Si les pouvoirs publics africains veulent vraiment que la sécurité judiciaire ne soit pas un vain concept, le législateur OHADA devrait de concert avec les Etats parties, prendre des mésures adéquates et efficaces visant à faire des institutions judiciaires la tete de pont des éléments d'attraction des investissements dans l'espace OHADA. Le système juridique de l'OHADA n'est pas réductible à la seule sécurité juridique, celle-ci doit se coupler avec la sécurité judiciaire pour qu'enfin les fruits annoncés tiennent toute la promesse des fleurs portées par les textes du droit substanciel harmonisé commun aux Etats parties.

* 106 La libre circulation désigne la possibilité pour chaque titre de circuler, au mieux de produire des effets dans les Etats requis sans procédures intermédiaires, entendus ici comme des procédures de reconnaissance ou exécution.

* 107Il convient de rappeler que l'exéquatur n'a pas pour vocation de réviser le jugement au fond mais plutôt d'examiner si la décision rendue dans le respect des droits de la défense, si elle est conforme à l'ordre public communautaire.

* 108 Articles 1, 2, 5, 19 et 23 de l'AUPRSVE.
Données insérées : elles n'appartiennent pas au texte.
(* ===== verification/VspNet.v ===== *)
(** What the vendor-specific processes share, vendor-specific-plugins/common/vspnetutils.go:
    virtual functions, veth pairs, the Open vSwitch bridge, link-local addresses, and the
    loops that wait for the kernel.

    The machine is [HostOps]: commands, files, netlink, PCI discovery and a clock.  Times
    are in milliseconds; the elapsed time and the name of the interface in
    the text of a timeout are left out. *)
From Stdlib Require Import DecimalString DecimalPos DecimalZ.
From S2P Require Import Prelude Plugin Net GoMonad CniTypes SriovUtils Platform.
#[local] Open Scope stdpp_scope.

Class HostOps (W : Type) := {
  h_Run : list string → W → W * option error;               (** [exec.Command(...).Run()] *)
  h_Output : list string → W → W * result string;           (** [exec.Command(...).Output()] *)
  h_WriteFile : string → string → W → W * option error;
  h_Readlink : string → W → W * (string * option error);
  h_PciDevices : W → W * result (list PCIDevice);
  h_ReadSerial : PCIDevice → W → W * result string;
  h_PciDriver : string → W → W * result (option string);     (** of ghw's [GetDevice]; [None]: no such device *)
  h_GetNetDevName : string → W → W * result string;         (** [GetNetDevNameFromPCIeAddr] *)
  h_NetEntries : string → W → W * result (list string);      (** [os.Lstat], then [os.ReadDir] *)
  h_LinkByName : string → W → W * result Link;
  h_LinkSetUp : Link → W → W * option error;
  h_LinkSetDown : Link → W → W * option error;
  h_LinkAddVeth : string → string → W → W * option error;
  h_LinkDel : Link → W → W * option error;
  h_LinkSetVfVlan : Link → Z → Z → W → W * option error;
  h_LinkSetVfSpoofchk : Link → Z → bool → W → W * option error;
  h_LinkSetVfTrust : Link → Z → bool → W → W * option error;
  h_Now : W → W * Z;
  h_Sleep : Z → W → W }.

Definition NetSysDir : string := "/sys/class/net".
Definition newline : string := String (Ascii.ascii_of_nat 10) "".
(** [errors.Join]. *)
Definition join_errors (a b : error) : error := Text (Error a +:+ newline +:+ Error b).

Record VEthPairDeviceInfo := mkVeth { VethIfMac : string; IfName : string; PeerName : string; PeerIfMAC : string }.
(** The name of the PF's interface and the index of the VF. *)
Abbreviation VfDeviceKey := (string * Z)%type.
Record VfDeviceInfo := mkVfDev { VfKey : VfDeviceKey; VfPciAddress : string; Vlan : Z; Allocated : bool }.
#[export] Instance VfDeviceInfo_eta : Eta VfDeviceInfo := λ d, mkVfDev (VfKey d) (VfPciAddress d) (Vlan d) (Allocated d).

(** [\d+], and [strconv.Atoi] of it. *)
Definition digits (s : string) : bool := negb (String.eqb s "") && all_char is_digit s.
Definition Atoi (s : string) : result Z :=
  match atoi s with
  | Some z => Ok z
  | None => Err (Text ("strconv.Atoi: parsing " +:+ quote s +:+ ": value out of range"))
  end.

Section Utils.
Context {W : Type} `{!HostOps W}.
Abbreviation HM := (M W).

Definition SetSriovNumVfs (pciAddr : string) (numVfs : Z) : HM (result unit) :=
  let numVfsFilePath := Join ["/sys/bus/pci/devices"; pciAddr; "sriov_numvfs"] in
  call _ := acts_err (h_WriteFile numVfsFilePath "0") or (λ e, e) in
  if (numVfs =? 0)%Z then ok else acts_err (h_WriteFile numVfsFilePath (itoa numVfs)).

(** ** Link-local addresses *)

Definition linkHasAddrgenmodeEui64 (interfaceName : string) : HM bool :=
  out ← acts (h_Output ["ip"; "-d"; "link"; "show"; "dev"; interfaceName]);
  mret (match out with Ok s => contains "addrgenmode eui64" s | Err _ => false end).
Definition enableOptomisticDuplicateAddressDetection (interfaceName : string) : HM (result unit) :=
  acts_err (h_WriteFile ("/proc/sys/net/ipv6/conf/" +:+ interfaceName +:+ "/optimistic_dad") "1").
Definition link_down_cmd (interfaceName : string) : list string := ["ip"; "link"; "set"; interfaceName; "down"].
Definition EnableIPV6LinkLocal (interfaceName ipv6Addr : string) : HM (result unit) :=
  _ ← ignore (acts (h_Run ["nsenter"; "-t"; "1"; "-m"; "-u"; "-n"; "-i"; "--"; "nmcli"; "device"; "set"; interfaceName; "managed"; "no"]));
  _ ← ignore (enableOptomisticDuplicateAddressDetection interfaceName);
  eui64 ← linkHasAddrgenmodeEui64 interfaceName;
  call _ := (if eui64 : bool then ok else
      call _ := acts_err (h_Run ["ip"; "link"; "set"; interfaceName; "addrgenmode"; "eui64"])
        or errorf ("error setting link " +:+ interfaceName +:+ " addrgenmode: ") in
      call _ := acts_err (h_Run (link_down_cmd interfaceName))
        or errorf ("error setting link " +:+ interfaceName +:+ " down after setting addrgenmode: ") in ok) or (λ e, e) in
  call _ := acts_err (h_Run ["ip"; "link"; "set"; interfaceName; "up"]) or errorf ("error setting link " +:+ interfaceName +:+ " up: ") in
  call _ := acts_err (h_Run ["ip"; "addr"; "replace"; ipv6Addr +:+ "/64"; "dev"; interfaceName; "optimistic"])
    or errorf ("error configuring IPv6 address " +:+ ipv6Addr +:+ "/64 on link " +:+ interfaceName +:+ ": ") in
  ok.

(** ** Veth pairs *)

Definition LinkSetUpDown (ifName : string) (up : bool) : HM (result unit) :=
  call link := acts (h_LinkByName ifName) or (λ e, e) in
  acts_err (if up then h_LinkSetUp link else h_LinkSetDown link).
Definition DestroyVethPair (dev : VEthPairDeviceInfo) : HM (result unit) :=
  call nfLink := acts (h_LinkByName (IfName dev)) or (λ e, e) in
  acts_err (h_LinkDel nfLink).
Definition veth_up (dev : VEthPairDeviceInfo) (link : Link) : HM (result unit) :=
  r ← acts_err (h_LinkSetUp link);
  match r with
  | Ok _ => ok
  | Err e =>
      d ← DestroyVethPair dev;
      mret (Err (match d with Ok _ => e | Err d => join_errors d e end))
  end.
Definition CreateVethPair (ifname peername : string) : HM (result VEthPairDeviceInfo) :=
  let deviceInfo := mkVeth "" ifname peername "" in
  _ ← ignore (DestroyVethPair deviceInfo);
  call _ := acts_err (h_LinkAddVeth ifname peername) or (λ e, e) in
  call ifLink := acts (h_LinkByName ifname) or (λ e, e) in
  call peerLink := acts (h_LinkByName peername) or (λ e, e) in
  call _ := veth_up deviceInfo ifLink or (λ e, e) in
  call _ := veth_up deviceInfo peerLink or (λ e, e) in
  mret (Ok (mkVeth (mac_string (lk_mac ifLink)) ifname peername (mac_string (lk_mac peerLink)))).
Definition CreateNfVethPair (idx : Z) : HM (result VEthPairDeviceInfo) :=
  CreateVethPair ("nf_if" +:+ itoa idx) ("dp_if" +:+ itoa idx).

(** ** Virtual functions in sysfs *)

Definition readPCIsymbolicLink (symbolicLink : string) : HM (string * option error) :=
  '(pciDevDir, err) ← acts (h_Readlink symbolicLink);
  mret (if (String.length pciDevDir <=? 3)%nat then ("", Some (Text "could not find PCI Address"))
        else (drop_string 3 pciDevDir, err)).
Definition VfPCIAddressFromVfIndex (pfName : string) (vfId : Z) : HM (result string) :=
  '(pciAddress, err) ← readPCIsymbolicLink (Join [NetSysDir; pfName; "device"; "virtfn" +:+ itoa vfId]);
  mret (match err with
        | Some e => Err (Text (Error e +:+ " for VF virtfn" +:+ itoa vfId +:+ " of PF " +:+ pfName))
        | None => Ok pciAddress
        end).
Definition SetPfHwModeVepa (pfName : string) : HM (result unit) :=
  acts_err (h_Run ["bridge"; "link"; "set"; "dev"; pfName; "hwmode"; "vepa"]).

(** ** Open vSwitch *)

Definition ovs_vsctl (args : list string) : list string := ["chroot"; "/host"; "ovs-vsctl"] ++ args.
Definition CreateOvSBridge (bridgeName : string) : HM (result unit) := acts_err (h_Run (ovs_vsctl ["--may-exist"; "add-br"; bridgeName])).
Definition DeleteOvSBridge (bridgeName : string) : HM (result unit) := acts_err (h_Run (ovs_vsctl ["del-br"; bridgeName])).
Definition AddInterfaceToOvSBridge (bridgeName ifname : string) : HM (result unit) :=
  acts_err (h_Run (ovs_vsctl ["--may-exist"; "add-port"; bridgeName; ifname])).
Definition DeleteInterfaceFromOvSBridge (bridgeName ifname : string) : HM (result unit) :=
  acts_err (h_Run (ovs_vsctl ["del-port"; bridgeName; ifname])).

(** ** Waiting

    The three loops: an attempt that succeeds ends the loop; one that fails ends it when
    more than [timeout] has passed, and is repeated after a pause otherwise.  An attempt
    that fails gives the value of [lastErr].  The fuel is shown to be enough. *)
Definition retryInterval : Z := 500.
Definition timeout_error (msg : string) (lastErr : option error) : error :=
  match lastErr with Some e => Wrap (msg +:+ ": ") e | None => Text (msg +:+ ": %!w(<nil>)") end.
Fixpoint wait_loop {A} (fuel : nat) (startTime timeout : Z) (msg : string) (attempt : HM (A + option error)) : HM (result A) :=
  match fuel with
  | O => mret (Err (Text "out of fuel"))
  | S fuel =>
      r ← attempt;
      now ← acts h_Now;
      match r with
      | inl a => mret (Ok a)
      | inr lastErr =>
          if (now - startTime >? timeout)%Z then mret (Err (timeout_error msg lastErr))
          else _ ← writes (h_Sleep retryInterval); wait_loop fuel startTime timeout msg attempt
      end
  end.
Definition wait_fuel (timeout : Z) : nat := Z.to_nat (timeout / retryInterval + 2).
Definition wait {A} (timeout : Z) (msg : string) (attempt : HM (A + option error)) : HM (result A) :=
  startTime ← acts h_Now;
  wait_loop (wait_fuel timeout) startTime timeout msg attempt.
(** * The server as a transition system

    A call that panics ends the process; between calls the machine may change. *)
Inductive netsec_op :=
  | OpInit (dpuMode : bool) (identifier : string) | OpGetDevices | OpSetNumVfs (n : Z)
  | OpCreateBridgePort (req : CreateBridgePortRequest) | OpDeleteBridgePort (name : string)
  | OpCreateNetworkFunction (input output : string) | OpDeleteNetworkFunction (input output : string).
Section Reachable.
Context {W : Type} `{!HostOps W}.
Definition run_op (op : netsec_op) : M (intelNetSecVspServer * W) unit :=
  match op with
  | OpInit b i => ignore (Init b i) | OpGetDevices => ignore GetDevices | OpSetNumVfs n => ignore (SetNumVfs n)
  | OpCreateBridgePort req => ignore (CreateBridgePort req) | OpDeleteBridgePort name => ignore (DeleteBridgePort name)
  | OpCreateNetworkFunction i o => ignore (CreateNetworkFunction i o)
  | OpDeleteNetworkFunction i o => ignore (DeleteNetworkFunction i o)
  end.
Inductive reachable : intelNetSecVspServer * W → Prop :=
  | reach_start w : reachable (NewIntelNetSecVspServer, w)
  | reach_machine s w w' : reachable (s, w) → reachable (s, w')
  | reach_op op v v' : reachable v → returns (run_op op) v v' tt → reachable v'.

Abbreviation keeps_inv := (server_rel keep_inv).
Lemma keep_veths l : keeps_inv (veth_loop l : M (_ * W) _).
Proof.
  induction l as [|i l IH]; [apply steps_ret, _|]. cbn [veth_loop]. relate_server.
Qed.
#[local] Hint Resolve keep_veths : steps.
Lemma keep_init b i : keeps_inv (Init b i : M (_ * W) _).
Proof.
  unfold Init, GetDpuPcieAddress, configureCommChannelIPs, createVethPairs, setExternalPortNumVfs, initOvSDataPlane.
  relate_server. by apply inv_new_chain.
Qed.
Lemma keep_vlan_loop ifName l : keeps_inv (vlan_loop ifName l : M (_ * W) _).
Proof.
  induction l as [|i l IH]; [apply steps_ret, _|]. cbn [vlan_loop]. relate_server.
  by apply (inv_new_device _ (ifName, i)).
Qed.
#[local] Hint Resolve keep_init keep_vlan_loop : steps.
Lemma keep_vfs_on_bus bus l found : keeps_inv (vfs_on_bus bus l found : M (_ * W) _).
Proof. revert found. induction l as [|d l IH]; intros found; cbn [vfs_on_bus]; relate_server. Qed.
#[local] Hint Resolve keep_vfs_on_bus : steps.
Lemma keep_create req : keeps_inv (CreateBridgePort req : M (_ * W) _).
Proof.
  intros v v' r H Hinv. apply CreateBridgePort_returns in H. destruct r as [a|e]; [|by rewrite H].
  destruct H as (bp & spec & pf & vf & p & d & ifName & c & w2 & w3 & _ & _ & _ & _ & Hd & _ & Hc & _ & -> & _).
  by eapply inv_bind_port.
Qed.
Lemma keep_delete name : keeps_inv (DeleteBridgePort name : M (_ * W) _).
Proof.
  intros v v' r H Hinv. apply DeleteBridgePort_returns in H. destruct r as [a|e]; [|by rewrite H].
  destruct H as (pf & vf & p & d & rep & d' & ifName & c & w2 & w3 & _ & _ & _ & Hc & Hk & _ & _ & -> & _).
  by apply inv_free_port.
Qed.
#[local] Hint Resolve keep_create keep_delete : steps.
Lemma keep_op op : keeps_inv (run_op op : M (_ * W) _).
Proof.
  destruct op; cbn [run_op];
    unfold ignore, GetDevices, SetNumVfs, setVlanIdsSpoofChkInternalPorts, CreateNetworkFunction, DeleteNetworkFunction, getVFs; relate_server.
Qed.
Lemma reachable_inv v : reachable v → netsec_inv v.1.
Proof.
  induction 1 as [w|s w w' _ IH|op v v' _ IH Hop]; [|done|by eapply keep_op].
  split; simpl; intros *; rewrite lookup_empty; done.
Qed.
End Reachable.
* 109Cette proposition résulte de l'analyse des articles 7, 9, 10, 14, 15, 23 et 25 de l'AUPRSVE.

* 110 Joseph KAMGA, op.cit., p.4.

* 111En effet aucun article du corps du traité OHADA ne parle de la sécurité judiciaire. Seul le premier considérant du préambule réaffirme la détermination du législateur OHADA à accomplir des nouveaux progrès en vue de renforcer la sécurité juridique et judiciaire.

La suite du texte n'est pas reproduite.